**Material shown:**
(** The duplicate check does fire when both calls read the same
    timestamp. *)
Example store_twice_same_timestamp :
  let request := Some (RawMetadata (Some ["weather"]) (Some "note") []) in
  let first := handle_store_memory encode0 (Clock "1733000000.5" 1733000000500)
                 (Some "The sky is blue") request initial in
  let second := handle_store_memory encode0 (Clock "1733000000.5" 1733000000501)
                  (Some "The sky is blue") request (snd first) in
  fst second = "Duplicate content detected, skipping storage"
  /\ collection (snd second) = collection (snd first).
Proof. vm_compute. split; reflexivity. Qed.

(* ================================================================== *)
(** * Store: the ids                                                   *)
(* ================================================================== *)

(** [str] is injective on integers. *)
Lemma str_int_inj (n m : Z) : str_int n = str_int m -> n = m.
Proof.
  unfold str_int. intros H.
  assert (Hr : forall d,
    option_map Z.of_int (NilZero.int_of_string (NilZero.string_of_int d))
    = Some (Z.of_int d)).
  { intros [u|u].
    - destruct u; try (rewrite NilZero.isi; [reflexivity|discriminate|discriminate]).
      reflexivity.
    - destruct u; try (rewrite NilZero.isi; [reflexivity|discriminate|discriminate]).
      reflexivity. }
  pose proof (Hr (Z.to_int n)) as Hn. pose proof (Hr (Z.to_int m)) as Hm.
  rewrite H, Hm in Hn. rewrite !DecimalZ.of_to in Hn. congruence.
Qed.

Section Ids.
Variable encode : string -> list float.
Variable nearest : list memory -> list float -> Z -> string + list (memory * float).
Variable format_2f : float -> string.
Variable where_contains : list memory -> string -> string + list memory.

Lemma retrieve_keeps_collection (query : option string) (n : option Z) (w : world) :
  collection (snd (handle_retrieve_memory encode nearest format_2f query n w))
  = collection w.
Proof.
  unfold handle_retrieve_memory, model_encode, collection_query,
    bind, log, read_collection, ret.
  destruct query as [[|a s]|]; cbn; try reflexivity.
  destruct (nearest _ _ _) as [e|[|r rs]]; reflexivity.
Qed.

Lemma search_keeps_collection (ts : option (list string)) (w : world) :
  collection (snd (handle_search_by_tag ts w)) = collection w.
Proof.
  destruct ts as [[|t ts]|]; try reflexivity.
  rewrite handle_search_by_tag_eq. reflexivity.
Qed.

Lemma prefix_empty (s : string) : String.prefix "" s = true.
Proof. now destruct s. Qed.

(** A record alive after a call was alive before it, or was given the id
    that call assigned. *)
Lemma call_ids (c : tool_call) (w : world) (m : memory) :
  In m (collection (snd (handle_call_tool encode nearest format_2f where_contains c w))) ->
  In m (collection w) \/ In (mem_id m) (map str_int (assigns encode c w)).
Proof.
  destruct c as [clk content metadata|query n|ts|h|t|];
    cbn [handle_call_tool assigns].
  - destruct content as [[|a s]|]; try (cbn; now left).
    rewrite handle_store_memory_eq.
    destruct (filter _ (collection w)); cbn; [|now left].
    destruct (existsb _ (collection w)); [now left|].
    intros Hin. apply in_app_or in Hin.
    destruct Hin as [Hin|Hin]; [now left|]. cbn in Hin.
    destruct Hin as [<-|[]]. right.
    rewrite prefix_empty. now left.
  - rewrite retrieve_keeps_collection. now left.
  - rewrite search_keeps_collection. now left.
  - destruct h as [[|a s]|]; cbn; try (now left).
    intros Hin. apply filter_In in Hin. now left.
  - destruct t as [[|a s]|]; try (cbn; now left).
    rewrite handle_delete_by_tag_eq.
    destruct (where_contains _ _) as [e|[|r rs]]; cbn -[map mem]; try (now left).
    intros Hin. apply filter_In in Hin. now left.
  - rewrite handle_cleanup_duplicates_eq. cbn zeta.
    destruct (map mem_id (colliders [] (collection w))); cbn -[mem]; [now left|].
    intros Hin. apply filter_In in Hin. now left.
Qed.

End Ids.

Section Sessions.
Variable encode : string -> list float.
Variable nearest : list memory -> list float -> Z -> string + list (memory * float).
Variable format_2f : float -> string.
Variable where_contains : list memory -> string -> string + list memory.

Lemma serve_cons (c : tool_call) (cs : list tool_call) (w : world) :
  snd (serve encode nearest format_2f where_contains (c :: cs) w) =
  snd (serve encode nearest format_2f where_contains cs
         (snd (handle_call_tool encode nearest format_2f where_contains c w))).
Proof.
  cbn [serve]. unfold bind, ret.
  destruct (handle_call_tool encode nearest format_2f where_contains c w) as [r w1]. cbn [snd].
  destruct (serve encode nearest format_2f where_contains cs w1) as [rs w2]. reflexivity.
Qed.

(** The ids alive after a session were alive before it or were assigned
    by one of its store calls. *)
Lemma session_ids (cs : list tool_call) (w : world) (m : memory) :
  In m (collection (snd (serve encode nearest format_2f where_contains cs w))) ->
  In m (collection w)
  \/ In (mem_id m)
       (map str_int (assigned_millis encode nearest format_2f where_contains cs w)).
Proof.
  revert w. induction cs as [|c cs IH]; intros w; [now left|].
  rewrite serve_cons. intros Hin. cbn [assigned_millis].
  rewrite map_app, in_app_iff.
  destruct (IH _ Hin) as [H|H]; [|tauto].
  destruct (call_ids encode nearest format_2f where_contains c w m H); tauto.
Qed.

Lemma fresh_id_not_live (id : string) (c : list memory) :
  ~ In id (map mem_id c) -> existsb (has_id id) c = false.
Proof.
  intros Hnot. destruct (existsb (has_id id) c) eqn:Hex; [|reflexivity].
  apply existsb_exists in Hex. destruct Hex as (m & Hm & Hid).
  unfold has_id in Hid. apply String.eqb_eq in Hid.
  exfalso. apply Hnot. rewrite <- Hid. now apply in_map.
Qed.

(** C8, as the code has it. Id uniqueness: in a session served from the
    empty collection, a store call whose millisecond reading of the clock
    is the reading of no earlier store call that assigned an id is given
    an id that no live record has at the time of the call and that no
    earlier store call assigned, whether that record has been deleted
    since or not; every live record carries the id some store call of the
    session assigned; and when the call reports success, its record is
    written under that id. *)
Theorem fresh_id_under_distinct_readings
    (cs : list tool_call) (clk : clock)
    (content : option string) (metadata : option raw_metadata) :
  let earlier := assigned_millis encode nearest format_2f where_contains cs initial in
  ~ In (millis clk) earlier ->
  let w := snd (serve encode nearest format_2f where_contains cs initial) in
  let id := str_int (millis clk) in
  let run := handle_store_memory encode clk content metadata w in
  ~ In id (map mem_id (collection w))
  /\ ~ In id (map str_int earlier)
  /\ (forall m, In m (collection w) -> In (mem_id m) (map str_int earlier))
  /\ (forall m, written m w (snd run) -> mem_id m = id)
  /\ (fst run = "Successfully stored memory with ID: " ++ id ->
      exists m, written m w (snd run) /\ mem_id m = id).
Proof.
  intros earlier Hfresh w id run.
  assert (Hlive : forall m, In m (collection w) ->
                            In (mem_id m) (map str_int earlier)).
  { intros m Hm. destruct (session_ids cs initial m Hm) as [[]|H]. exact H. }
  assert (Hnew : ~ In id (map str_int earlier)).
  { intros Hin. apply in_map_iff in Hin. destruct Hin as (t & Heq & Ht).
    apply str_int_inj in Heq. now subst t. }
  assert (Hid : ~ In id (map mem_id (collection w))).
  { intros Hin. apply in_map_iff in Hin. destruct Hin as (m & Hid & Hm).
    apply Hnew. rewrite <- Hid. now apply Hlive. }
  split; [exact Hid|]. split; [exact Hnew|]. split; [exact Hlive|]. split.
  - intros m Hm. apply written_by_store in Hm.
    destruct Hm as (a & s & _ & ->). reflexivity.
  - unfold run. destruct content as [[|a s]|]; try (cbn; discriminate).
    rewrite handle_store_memory_eq. fold id.
    destruct (filter _ (collection w)); [|cbn; discriminate].
    rewrite (fresh_id_not_live id (collection w) Hid). cbn [fst snd collection].
    intros _.
    exists (Memory id (String a s)
              (stored_metadata (stamp clk) (String a s) metadata)
              (encode (String a s))).
    split; [split|reflexivity].
    + apply in_or_app. right. now left.
    + intros Hin. apply Hid.
      apply (in_map mem_id) in Hin. exact Hin.
Qed.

**What to do:** Pull out the lines above in which the word "that" appears.

**Answer to this task:**
    that call assigned. *)
    is the reading of no earlier store call that assigned an id is given
    an id that no live record has at the time of the call and that no
    earlier store call assigned, whether that record has been deleted
    written under that id. *)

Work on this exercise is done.